Stored data entries:

__________________________________________________

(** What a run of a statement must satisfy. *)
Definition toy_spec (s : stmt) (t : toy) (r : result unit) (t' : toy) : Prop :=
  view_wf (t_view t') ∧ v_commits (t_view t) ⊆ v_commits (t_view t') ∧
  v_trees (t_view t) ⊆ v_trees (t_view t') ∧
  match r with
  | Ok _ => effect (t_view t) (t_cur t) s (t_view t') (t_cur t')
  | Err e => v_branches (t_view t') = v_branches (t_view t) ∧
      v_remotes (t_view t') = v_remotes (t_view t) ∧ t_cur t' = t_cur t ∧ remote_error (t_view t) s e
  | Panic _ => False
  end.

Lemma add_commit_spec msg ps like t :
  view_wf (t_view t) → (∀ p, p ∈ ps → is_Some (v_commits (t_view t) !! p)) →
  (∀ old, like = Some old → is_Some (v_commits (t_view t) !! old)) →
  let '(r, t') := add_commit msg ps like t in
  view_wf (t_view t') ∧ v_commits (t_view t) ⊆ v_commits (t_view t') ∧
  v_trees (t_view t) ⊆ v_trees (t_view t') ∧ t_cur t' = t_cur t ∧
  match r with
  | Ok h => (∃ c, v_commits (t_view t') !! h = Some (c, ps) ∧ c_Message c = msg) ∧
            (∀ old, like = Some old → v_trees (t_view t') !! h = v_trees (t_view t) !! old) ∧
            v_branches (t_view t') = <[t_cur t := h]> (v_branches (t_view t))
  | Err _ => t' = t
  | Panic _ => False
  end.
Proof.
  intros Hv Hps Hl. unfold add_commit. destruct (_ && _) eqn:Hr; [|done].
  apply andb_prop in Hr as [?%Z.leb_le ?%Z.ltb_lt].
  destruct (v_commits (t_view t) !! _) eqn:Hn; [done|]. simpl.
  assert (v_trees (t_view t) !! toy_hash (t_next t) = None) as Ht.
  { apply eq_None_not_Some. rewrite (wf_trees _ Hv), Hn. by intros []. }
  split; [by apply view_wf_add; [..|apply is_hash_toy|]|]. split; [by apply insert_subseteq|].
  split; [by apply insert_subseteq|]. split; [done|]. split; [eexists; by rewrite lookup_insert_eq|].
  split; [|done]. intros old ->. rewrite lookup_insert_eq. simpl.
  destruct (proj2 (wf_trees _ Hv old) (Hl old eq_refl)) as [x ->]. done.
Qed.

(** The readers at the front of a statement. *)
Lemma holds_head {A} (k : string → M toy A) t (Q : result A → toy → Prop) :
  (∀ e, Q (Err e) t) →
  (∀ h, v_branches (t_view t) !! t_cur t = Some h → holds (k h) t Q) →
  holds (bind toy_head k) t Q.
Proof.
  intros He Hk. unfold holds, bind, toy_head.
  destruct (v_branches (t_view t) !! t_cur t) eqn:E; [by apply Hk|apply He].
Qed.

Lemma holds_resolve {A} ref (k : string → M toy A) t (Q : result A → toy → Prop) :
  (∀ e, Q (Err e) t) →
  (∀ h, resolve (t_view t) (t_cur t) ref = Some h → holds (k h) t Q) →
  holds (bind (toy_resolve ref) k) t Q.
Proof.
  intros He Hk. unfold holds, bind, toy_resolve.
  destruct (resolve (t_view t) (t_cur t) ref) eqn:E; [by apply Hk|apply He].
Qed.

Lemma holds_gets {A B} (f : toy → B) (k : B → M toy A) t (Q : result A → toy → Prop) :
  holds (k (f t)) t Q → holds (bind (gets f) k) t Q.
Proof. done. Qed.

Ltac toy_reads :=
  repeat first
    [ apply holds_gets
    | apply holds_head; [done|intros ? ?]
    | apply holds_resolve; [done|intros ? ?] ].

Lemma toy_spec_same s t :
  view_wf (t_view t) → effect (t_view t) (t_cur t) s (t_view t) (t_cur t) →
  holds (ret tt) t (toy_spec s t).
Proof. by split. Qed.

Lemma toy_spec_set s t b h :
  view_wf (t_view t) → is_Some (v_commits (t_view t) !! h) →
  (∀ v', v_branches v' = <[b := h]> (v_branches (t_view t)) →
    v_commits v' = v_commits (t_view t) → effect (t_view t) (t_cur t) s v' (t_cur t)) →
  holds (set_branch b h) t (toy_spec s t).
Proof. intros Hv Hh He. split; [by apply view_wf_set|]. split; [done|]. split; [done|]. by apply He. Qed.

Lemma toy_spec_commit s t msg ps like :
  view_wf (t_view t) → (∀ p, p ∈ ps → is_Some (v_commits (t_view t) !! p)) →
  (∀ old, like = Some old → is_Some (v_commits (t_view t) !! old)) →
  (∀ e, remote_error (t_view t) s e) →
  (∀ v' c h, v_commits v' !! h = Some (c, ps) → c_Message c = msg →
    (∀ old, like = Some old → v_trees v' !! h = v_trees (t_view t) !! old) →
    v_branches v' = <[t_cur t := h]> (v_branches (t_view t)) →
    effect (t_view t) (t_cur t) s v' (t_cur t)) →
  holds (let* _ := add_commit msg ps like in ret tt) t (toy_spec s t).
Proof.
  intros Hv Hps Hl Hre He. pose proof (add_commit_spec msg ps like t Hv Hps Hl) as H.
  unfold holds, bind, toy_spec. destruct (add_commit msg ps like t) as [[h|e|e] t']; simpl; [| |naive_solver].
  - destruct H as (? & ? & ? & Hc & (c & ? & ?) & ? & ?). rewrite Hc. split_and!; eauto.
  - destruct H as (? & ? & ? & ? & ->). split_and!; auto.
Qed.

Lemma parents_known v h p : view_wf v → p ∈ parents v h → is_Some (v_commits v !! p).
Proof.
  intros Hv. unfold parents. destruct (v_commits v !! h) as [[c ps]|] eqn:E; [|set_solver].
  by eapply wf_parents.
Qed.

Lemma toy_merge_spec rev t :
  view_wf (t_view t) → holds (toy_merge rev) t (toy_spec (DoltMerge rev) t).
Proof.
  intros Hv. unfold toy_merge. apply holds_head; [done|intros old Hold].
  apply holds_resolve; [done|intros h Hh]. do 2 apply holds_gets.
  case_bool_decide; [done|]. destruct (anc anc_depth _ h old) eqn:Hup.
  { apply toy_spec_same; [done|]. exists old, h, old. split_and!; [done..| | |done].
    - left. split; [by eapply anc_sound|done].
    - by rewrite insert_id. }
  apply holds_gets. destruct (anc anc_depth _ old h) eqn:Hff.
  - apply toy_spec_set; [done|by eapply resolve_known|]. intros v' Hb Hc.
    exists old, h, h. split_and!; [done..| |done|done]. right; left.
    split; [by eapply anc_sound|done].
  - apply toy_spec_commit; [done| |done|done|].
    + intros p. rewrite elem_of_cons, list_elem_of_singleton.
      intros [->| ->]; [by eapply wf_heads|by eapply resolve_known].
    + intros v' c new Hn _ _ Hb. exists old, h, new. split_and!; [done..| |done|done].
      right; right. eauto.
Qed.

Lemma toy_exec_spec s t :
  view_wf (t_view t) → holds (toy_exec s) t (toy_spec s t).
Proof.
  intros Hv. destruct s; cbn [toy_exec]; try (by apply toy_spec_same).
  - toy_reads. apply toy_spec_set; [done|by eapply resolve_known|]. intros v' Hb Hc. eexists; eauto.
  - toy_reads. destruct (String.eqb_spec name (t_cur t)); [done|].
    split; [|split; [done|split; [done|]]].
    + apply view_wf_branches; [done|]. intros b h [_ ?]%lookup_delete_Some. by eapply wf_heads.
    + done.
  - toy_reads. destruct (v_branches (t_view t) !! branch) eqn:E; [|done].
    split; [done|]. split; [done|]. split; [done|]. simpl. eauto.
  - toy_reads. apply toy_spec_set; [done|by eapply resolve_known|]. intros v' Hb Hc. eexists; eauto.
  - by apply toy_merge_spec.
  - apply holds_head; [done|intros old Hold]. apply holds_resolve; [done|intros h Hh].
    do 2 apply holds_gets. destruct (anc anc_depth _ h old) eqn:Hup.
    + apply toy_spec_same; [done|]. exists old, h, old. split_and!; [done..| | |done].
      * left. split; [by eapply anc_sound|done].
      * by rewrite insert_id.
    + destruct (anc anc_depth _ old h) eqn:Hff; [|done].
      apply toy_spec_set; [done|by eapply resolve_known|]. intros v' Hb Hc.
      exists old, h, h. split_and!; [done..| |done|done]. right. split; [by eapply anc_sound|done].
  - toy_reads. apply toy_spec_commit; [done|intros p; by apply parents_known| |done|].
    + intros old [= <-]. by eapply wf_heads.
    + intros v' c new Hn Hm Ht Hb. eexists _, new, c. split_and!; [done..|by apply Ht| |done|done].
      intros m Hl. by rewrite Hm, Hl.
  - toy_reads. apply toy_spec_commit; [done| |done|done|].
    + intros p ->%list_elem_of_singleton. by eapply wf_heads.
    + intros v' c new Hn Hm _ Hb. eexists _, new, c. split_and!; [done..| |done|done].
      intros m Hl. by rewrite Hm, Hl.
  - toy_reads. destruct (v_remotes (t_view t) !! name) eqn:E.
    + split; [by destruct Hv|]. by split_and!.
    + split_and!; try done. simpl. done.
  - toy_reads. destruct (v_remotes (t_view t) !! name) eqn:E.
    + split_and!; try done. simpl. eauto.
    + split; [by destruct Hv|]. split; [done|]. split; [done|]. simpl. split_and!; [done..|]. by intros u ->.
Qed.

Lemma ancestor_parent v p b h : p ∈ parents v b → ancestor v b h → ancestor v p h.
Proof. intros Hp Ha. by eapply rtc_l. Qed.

__________________________________________________

▸ **Task prompt**
Your answer should consist of each line above in which "left" appears.

▸ **Expected answer**
    - left. split; [by eapply anc_sound|done].
    exists old, h, h. split_and!; [done..| |done|done]. right; left.
      * left. split; [by eapply anc_sound|done].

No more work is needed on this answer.